YOUR OBJECTIVE - Report how many lines in the records carry the string "negb", and give no further text.

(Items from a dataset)

++++++++++++++++++++

(** On two signals in the store and accepted options,
    [check_inputs_define_limits_s] returns references to the arrays that
    [check_inputs_define_limits] returns, logs the same warning, and only
    extends the store. *)
Lemma check_inputs_s_signals (st : state) (s1 s2 method : val) (w : string)
    (padded : bool) (o1 o2 : pyobj) (x y : list C) :
  denotes (heap st) s1 = Some o1 -> is_signal o1 x ->
  denotes (heap st) s2 = Some o2 -> is_signal o2 y ->
  accepted valid_methods (scalar_of method) ->
  str_in (lower w) valid_wrt = true ->
  exists l1 l2 st',
    check_inputs_define_limits_s s1 s2 method (VStr w) padded st
    = (Ok (l1, l2), st')
    /\ (exists ext, heap st' = heap st ++ ext)
    /\ log st' = log st ++ reconcile_warnings padded (lower w) x y
    /\ array_at (heap st') l1 (arr (fst (reconciled padded (lower w) x y)))
    /\ array_at (heap st') l2 (arr (snd (reconciled padded (lower w) x y))).
Proof.
  intros D1 S1 D2 S2 Hm Hw.
  destruct (is_list_or_ndarray_s_signal st s1 o1 x D1 S1) as [I1 N1].
  destruct (is_list_or_ndarray_s_signal st s2 o2 y D2 S2) as [I2 N2].
  destruct (to_ndarray_s_signal st s1 o1 x D1 S1) as (l1 & e1 & T1 & A1).
  set (st1 := mk_state (heap st ++ e1) (log st)) in *.
  assert (D2' : denotes (heap st1) s2 = Some o2).
  { apply preserved_denotes with (h := heap st); [|assumption].
    split; [simpl; rewrite length_app; lia|].
    intros l Hl. simpl. now apply nth_error_app1. }
  destruct (to_ndarray_s_signal st1 s2 o2 y D2' S2) as (l2 & e2 & T2 & A2).
  cbn [heap log st1] in T2, A2.
  set (h2 := (heap st ++ e1) ++ e2) in *.
  set (st2 := mk_state h2 (log st)) in *.
  assert (A1' : array_at h2 l1 (arr x)) by now apply array_at_extend.
  assert (R1 : read_array l1 st2 = (Ok (arr x), st2))
    by now apply read_array_at.
  assert (R2 : read_array l2 st2 = (Ok (arr y), st2))
    by now apply read_array_at.
  destruct (lift_M_check_choice "method" "methods" "('fft', 'analytic')"
              valid_methods (scalar_of method) st2 Hm) as (m & _ & Cm).
  assert (Cw : lift_M (check_choice "wrt" "options" "('short', 'long')"
                         valid_wrt (scalar_of (VStr w))) st2
               = (Ok (lower w), st2)).
  { destruct (lift_M_check_choice "wrt" "options" "('short', 'long')"
                valid_wrt (PyStr w) st2) as (w' & [= <-] & E);
      [now exists w|exact E]. }
  assert (X2 : forall r, exists ext, h2 ++ r = heap st ++ ext).
  { intros r. unfold h2. rewrite <- !app_assoc. eexists. reflexivity. }
  unfold check_inputs_define_limits_s. rewrite N1, N2. cbn [orb].
  rewrite (bind_s_Ok _ _ _ _ _ I1). rewrite (bind_s_Ok _ _ _ _ _ I2).
  cbn [andb negb].
  rewrite (bind_s_Ok _ _ _ _ _ T1). rewrite (bind_s_Ok _ _ _ _ _ T2).
  rewrite (bind_s_Ok _ _ _ _ _ R1). rewrite (bind_s_Ok _ _ _ _ _ R2).
  rewrite !ndim_arr. cbn [Nat.eqb negb orb].
  rewrite (bind_s_Ok _ _ _ _ _ Cm). rewrite (bind_s_Ok _ _ _ _ _ Cw).
  rewrite !shape0_arr.
  unfold reconciled, reconcile_warnings.
  destruct (Nat.eqb_spec (length x) (length y)) as [E|E]; cbn [negb fst snd].
  - exists l1, l2, st2. split; [reflexivity|]. cbn [heap log st2].
    split; [|split; [now rewrite app_nil_r|split; assumption]].
    destruct (X2 []) as (ext & Hext). rewrite app_nil_r in Hext. now exists ext.
  - destruct padded.
    + destruct (Nat.ltb_spec (length y) (length x)) as [Hlt|Hge].
      * rewrite np_pad_arr.
        destruct (alloc_array_arr st2 (y ++ repeat C0 (length x - length y)))
          as [Ea Aa].
        rewrite (bind_s_Ok _ _ _ _ _ Ea).
        unfold warn_s, lift_M, warn, bind_s, ret_s. cbn [fst snd heap log st2].
        do 3 eexists. split; [reflexivity|]. cbn [heap log].
        split; [apply X2|]. split; [reflexivity|].
        unfold pad_to.
        replace (Nat.max (length x) (length y)) with (length x) by lia.
        replace (length x - length x)%nat with 0%nat by lia.
        cbn [repeat]. rewrite app_nil_r.
        split; [now apply array_at_extend|exact Aa].
      * rewrite np_pad_arr.
        destruct (alloc_array_arr st2 (x ++ repeat C0 (length y - length x)))
          as [Ea Aa].
        rewrite (bind_s_Ok _ _ _ _ _ Ea).
        unfold warn_s, lift_M, warn, bind_s, ret_s. cbn [fst snd heap log st2].
        do 3 eexists. split; [reflexivity|]. cbn [heap log].
        split; [apply X2|]. split; [reflexivity|].
        unfold pad_to.
        replace (Nat.max (length x) (length y)) with (length y) by lia.
        replace (length y - length y)%nat with 0%nat by lia.
        cbn [repeat]. rewrite app_nil_r.
        split; [exact Aa|now apply array_at_extend].
    + destruct (String.eqb (lower w) "short").
      * destruct (slice_view_arr st2 l1 x (Nat.min (length x) (length y)) A1')
          as (v1 & V1 & B1).
        rewrite (bind_s_Ok _ _ _ _ _ V1).
        set (st3 := mk_state (heap st2 ++ [v1]) (log st2)) in *.
        assert (A2' : array_at (heap st3) l2 (arr y))
          by now apply array_at_extend.
        destruct (slice_view_arr st3 l2 y (Nat.min (length x) (length y)) A2')
          as (v2 & V2 & B2).
        rewrite (bind_s_Ok _ _ _ _ _ V2).
        unfold warn_s, lift_M, warn, bind_s, ret_s.
        cbn [fst snd heap log st2 st3] in *.
        do 3 eexists. split; [reflexivity|]. cbn [heap log].
        split; [rewrite <- app_assoc; apply X2|]. split; [reflexivity|].
        split; [now apply array_at_extend|exact B2].
      * rewrite !np_resize_arr.
        destruct (alloc_array_arr st2
                    (tile x (Nat.max (length x) (length y)))) as [Ea Aa].
        rewrite (bind_s_Ok _ _ _ _ _ Ea).
        match type of Ea with _ = (_, ?s) => set (st3 := s) in * end.
        destruct (alloc_array_arr st3
                    (tile y (Nat.max (length x) (length y)))) as [Eb Ab].
        rewrite (bind_s_Ok _ _ _ _ _ Eb).
        unfold warn_s, lift_M, warn, bind_s, ret_s.
        cbn [fst snd heap log st2 st3] in *.
        do 3 eexists. split; [reflexivity|]. cbn [heap log].
        split; [rewrite <- app_assoc; apply X2|]. split; [reflexivity|].
        split; [now apply array_at_extend|exact Ab].
Qed.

++++++++++++++++++++

RESPONSE - 3